If that isn’t enough, there is the constitutional inappropriateness and risk to the peace process and power sharing at Stormont, posed by the UK’s role as mediator being severely compromised if the DUP and the English Tories join together to impose their values and policies on the UK following the GE result. As Alastair Campbell, Shami Chakrabarti (BBC Question Time, 09 06 2017) and others have warned, the Tory party and its government are no longer neutral agents in this vital process, if they are overtly in bed with each other politically, exerting mutual influence.
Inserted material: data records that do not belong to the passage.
(** The loop over the edges of a neighbour. *)
Fixpoint scan_second (fast_hash : XORFastHash) g (priorities : list float) (priority : float)
    (node : N) (edges : list N) : option bool :=
  match edges with
  | [] => Some true
  | e :: edges' =>
      target ← GetTarget e g;
      if (node =? target)%N then scan_second fast_hash g priorities priority node edges'
      else
        beaten ← beaten_by fast_hash priorities priority node target;
        if beaten : bool then Some false
        else scan_second fast_hash g priorities priority node edges'
  end.

Fixpoint scan_all_second (fast_hash : XORFastHash) g (priorities : list float) (priority : float)
    (node : N) (neighbours : list N) : option bool :=
  match neighbours with
  | [] => Some true
  | u :: neighbours' =>
      r ← GetAdjacentEdgeRange u g;
      ok ← scan_second fast_hash g priorities priority node r;
      if ok : bool then scan_all_second fast_hash g priorities priority node neighbours'
      else Some false
  end.

Definition IsNodeIndependent (fast_hash : XORFastHash) g (priorities : list float) (node : N)
    : option bool :=
  priority ← vget priorities node;
  r ← GetAdjacentEdgeRange node g;
  first ← scan_neighbours fast_hash g priorities priority node r [];
  match first with
  | None => Some false
  | Some neighbours => scan_all_second fast_hash g priorities priority node (unique (sort_ids neighbours))
  end.
End priorities.

(** ** Construction *)

Definition weight_of (e : EdgeBasedEdge) : N := of_int (Z.max (eb_weight e) 1).

(** The two directed copies of an input edge. *)
Definition input_pair (e : EdgeBasedEdge) : list ContractorEdge :=
  [ MkInputEdge (eb_source e) (eb_target e)
      (ContractorEdgeData_make (weight_of e) 1 (eb_edge_id e) false (eb_forward e) (eb_backward e));
    MkInputEdge (eb_target e) (eb_source e)
      (ContractorEdgeData_make (weight_of e) 1 (eb_edge_id e) false (eb_backward e) (eb_forward e)) ].

(** The loop over the parallel edges of one source and target: the position
    and the two distances. *)
Fixpoint scan_parallel (fuel : nat) (edges : list ContractorEdge) (source target i : N)
    (forward_distance reverse_distance : N) : option (N * N * N) :=
  match fuel with
  | O => None
  | S fuel' =>
      if (i <? vsize edges)%N then
        e ← vget edges i;
        if ((ie_source e =? source) && (ie_target e =? target))%N then
          let d := ie_data e in
          scan_parallel fuel' edges source target (uadd i 1)
            (if ce_forward d then N.min (ce_distance d) forward_distance else forward_distance)
            (if ce_backward d then N.min (ce_distance d) reverse_distance else reverse_distance)
        else Some (i, forward_distance, reverse_distance)
      else Some (i, forward_distance, reverse_distance)
  end.

(** The edges that replace a group of parallel edges. *)
Definition merged_edges (source target id forward_distance reverse_distance : N) : list ContractorEdge :=
  let forward_edge b := MkInputEdge source target
    (MkContractorEdgeData forward_distance id 1 false true b false) in
  let reverse_edge := MkInputEdge source target
    (MkContractorEdgeData reverse_distance id 1 false false true false) in
  if (forward_distance =? reverse_distance)%N then
    if negb (to_int forward_distance =? INT_MAX)%Z then [forward_edge true] else []
  else
    (if negb (to_int forward_distance =? INT_MAX)%Z then [forward_edge false] else []) ++
    (if negb (to_int reverse_distance =? INT_MAX)%Z then [reverse_edge] else []).

(** [edges[edge++] = x] for each [x]. *)
Fixpoint write_edges (out : list ContractorEdge) (edges : list ContractorEdge) (edge : N)
    : option (list ContractorEdge * N) :=
  match out with
  | [] => Some (edges, edge)
  | x :: out' => edges' ← vset edges edge x; write_edges out' edges' (uadd edge 1)
  end.

(** The loop that merges parallel edges in place. *)
Fixpoint merge_loop (fuel : nat) (edges : list ContractorEdge) (i edge : N)
    : option (list ContractorEdge * N) :=
  match fuel with
  | O => None
  | S fuel' =>
      if (i <? vsize edges)%N then
        e ← vget edges i;
        let source := ie_source e in
        let target := ie_target e in
        if (source =? target)%N then merge_loop fuel' edges (uadd i 1) edge
        else
          '(i', fd, rd) ← scan_parallel (S (length edges)) edges source target i
             (of_int INT_MAX) (of_int INT_MAX);
          '(edges', edge') ← write_edges (merged_edges source target (ce_id (ie_data e)) fd rd) edges edge;
          merge_loop fuel' edges' i' edge'
      else Some (edges, edge)
  end.

Section construction.
  (** [tbb::parallel_sort] and [std::sort] on edges: the order of edges with
      equal source and target is not specified. *)
  Context (sort_edges : list ContractorEdge -> list ContractorEdge).
  Context (junk : N -> Edge ContractorEdgeData).

Definition merge_input (input_edge_list : list EdgeBasedEdge) : option (list ContractorEdge) :=
  let edges := sort_edges (concat (input_pair <$> input_edge_list)) in
  '(edges', edge) ← merge_loop (S (length edges)) edges 0 0;
  Some (take (N.to_nat edge) edges').

(** The constructor, given the edges the deallocating iterator yields. *)
Definition Contractor_make (nodes : N) (input_edge_list : list EdgeBasedEdge) : option ContractorGraph :=
  edges ← merge_input input_edge_list; DynamicGraph_from junk nodes edges.

(** ** Run *)

(** [id] is a field of 31 bits. *)
Record RemainingNodeData := MkRemainingNodeData { rn_id : N; rn_is_independent : bool }.

  Context {St : Type} `{IndexStorage St}.

Record ThreadData := MkThreadData {
  td_heap : ContractorHeap St; td_inserted_edges : list ContractorEdge }.

(** The index table a fresh heap starts with, and the hash of the ties. *)
  Context (make_storage : N -> St) (fast_hash : XORFastHash).

Record contractor := MkContractor {
  c_graph : ContractorGraph;
  c_remaining : list RemainingNodeData;
  c_priorities : list float;
  c_node_data : list Z;
  c_threads : list (N * ThreadData);
  c_thread_nodes : N;
  c_contracted : N;
  c_flushed : bool;
  c_orig_map : list N;
  c_external : list QueryEdge }.

(** Run a piece of work on the data of thread [t]: [getThreadData] creates
    the data of a thread at its first use. *)
Fixpoint on_thread {R : Type} (number_of_nodes t : N) (f : ThreadData -> option (ThreadData * R))
    (threads : list (N * ThreadData)) : option (list (N * ThreadData) * R) :=
  match threads with
  | [] =>
      '(d, r) ← f (MkThreadData (BinaryHeap_make (make_storage number_of_nodes)) []);
      Some ([(t, d)], r)
  | (t', d) :: threads' =>
      if (t =? t')%N then '(d', r) ← f d; Some ((t', d') :: threads', r)
      else '(threads'', r) ← on_thread number_of_nodes t f threads'; Some ((t', d) :: threads'', r)
  end.

(** Which thread handles which position of a parallel loop over
    [first, last), in the order of execution. *)
  Context (schedule : N -> N -> N -> list (N * N)).

Definition init_priority (g : ContractorGraph) (node_data : list Z) (number_of_nodes : N)
    (s : list float * list (N * ThreadData)) (tx : N * N) : option (list float * list (N * ThreadData)) :=
  let '(priorities, threads) := s in
  let '(t, x) := tx in
  depth ← vget node_data x;
  '(threads', p) ← on_thread number_of_nodes t
    (fun d => '(p, h) ← EvaluateNodePriority g depth x (td_heap d);
              Some (MkThreadData h (td_inserted_edges d), p)) threads;
  priorities' ← vset priorities x p;
  Some (priorities', threads').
In addition to these two serious social and political objections to the DUP acting to guarantee the survival of Theresa May’s damaged Tory government, there is a third factor which should cause more than hesitation: the role of Robert Mercer, US billionaire hedge fund owner (Trump’s biggest donor and close associate of Steve Bannon), and his organisation, AggregateIQ, the data analytics company based in Victoria, British Columbia, Canada.
“A shadowy global operation involving big data, billionaire friends of Trump and the disparate forces of the Leave campaign influenced the result of the EU referendum” (Carole Cadwalladr, ‘The great British Brexit robbery: how our democracy was hijacked’, 07 05 2017).
Mercer owns Cambridge Analytica, which funded several of the Leave campaign organisations in the UK; its vice-president during the UK EU referendum period was the infamous white supremacist, Steve Bannon (close associate of Trump inside Whitehall, and friend of Nigel Farage). The DUP spent £32,750 with AggregateIQ as part of its Brexit campaign (Cadwalladr). In February 2017, “the DUP Brexit campaign manager (MP Jeffrey Donaldson) admits he didn’t know about its mysterious donor’s links to the Saudi intelligence service” (Adam Ramsay & Peter Geoghegan, opendemocracy.net, 16 05 2017). Ramsay & Geoghegan note that, “Being forced to return a donation of this size [£435000] could leave the DUP at risk of bankruptcy”.
May’s reckless desperation to remain Prime Minister and keep the Tories afloat as the party of government, is further evidence of Tory indifference to matters of legitimacy, corruption and democracy. The craving to hang on to power overrides ethical considerations, and by extension, the best interests of the country, as opposed to short-term party political advantage.